A plane has crashed on the beach leaving few survivors.  Claire (Hathaway), a crisis counselor, is called in to speak to those that made it.  Most are understandably rattled.  One, a handsome man named Eric (Wilson), is different.  He's charming, jovial, and when he first meets Claire, he shamelessly flirts with her.  Claire is determined to help her patients, but Eric proves to be an especially hard challenge, since she finds herself falling for him.  But darker overtones soon overwhelm her new (and entirely inappropriate) romance.  Patients start to go missing, mysterious figures start appearing out of nowhere, and a member of the airline is all but stalking Claire.

What on Earth got Anne Hathaway, one of Hollywood's smartest, prettiest and most talented actresses to sign on for this movie.  I've heard through the grapevine that she's one of the most down-to-Earth actresses working today, so I don't think she'd mind if I asked her why she lent her talents to such a hopeless screenplay.  To be fair, Hathaway is charming and gives it her all, but not even she can emerge unscathed from this disaster.  Patrick Wilson can play an affable guy no problem.  But Eric comes across as creepy.  I didn't believe their romance for a second.  No character played by Anne Hathaway would do anything but run away from this guy.  Special mention has to go to Dianne Wiest, who is just really annoying.

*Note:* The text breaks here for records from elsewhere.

(** * Properties *)

(** C7. Delegations end.  Whatever a dead process left behind, as long as its claims
    have lapsed: if every delegation not yet started still has a member and no
    cancellation on its way, at most a hundred delegations are active, the kill switch
    is off, the executor replies, and every pass runs its coroutines fairly, in any
    interleaving, with no other client of the registry acting meanwhile, then the loop of
    200 passes waiting for a delegation never waits for ever and does not time out,
    provided the members left to run are at most 199 times what one pass may run: it
    returns with the delegation ended. *)
Theorem drive_reaches_terminal {C} (cfg : RunConfig.t) (caps : gmap string C) execute envs s did :
  executor_replies execute -> 1 <= RunConfig.max_concurrency cfg ->
  kill_switch s = false -> core (registry s) -> lapsed (env_now (envs 0%nat)) (registry s) ->
  (forall k, fair_schedule (Z.to_nat (RunConfig.max_concurrency cfg)) (env_schedule (envs k))) ->
  (live_count (registry s) <= 199 * Z.to_nat (RunConfig.max_concurrency cfg))%nat ->
  is_Some (find_delegation (registry s) did) ->
  exists s' x, drive_to_terminal cfg caps execute envs s did = Some (s', DriveTerminal)
  /\ find_delegation (registry s') did = Some x /\ Delegation.is_terminal x = true.
Proof.
  intros Hex Hc Hk Hcore Hl Hfair Hlive [x Hx]. unfold drive_to_terminal.
  eapply drive_ends; [done|lia|by split|done|done|exact Hx|]. right. split; unfold MAX_TICKS; lia.
Qed.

I got the sense that one of two things happened with this movie.  One, Ronnie Christensen had written a brilliant script that deserved the talents of Anne Hathaway and was ruined by studio executives.  Two, the script was terrible but marketable and director Rodrigo Garcia tried to salvage it as best he could.  I don't know what happened, but the result is a bunch of nonsense that starts out decent enough but gets funnier the more absurd it gets.

As hilariously awful as this movie sometimes is, I will admit that it does a few things right.  Amid all the hooey that is the plot, I did wonder where this was all going.  And as dumb and cliché as the ending is, at least when everything is revealed, it's nicely staged.  Of course, the ending makes everything that came before it even more dishonest and nonsensical, but I'll give credit where credit is due.

Strangely, while watching this movie the most common thought in my mind wasn't how idiotic the whole story was.  It was how good it all looks.  The color and lighting palette assembled by Igor Jadue-Lillo is truly pleasing to the eye.  Hats off to him.

The bottom line is that this movie is a dud.  Not even the charms of Anne Hathaway can save this turkey.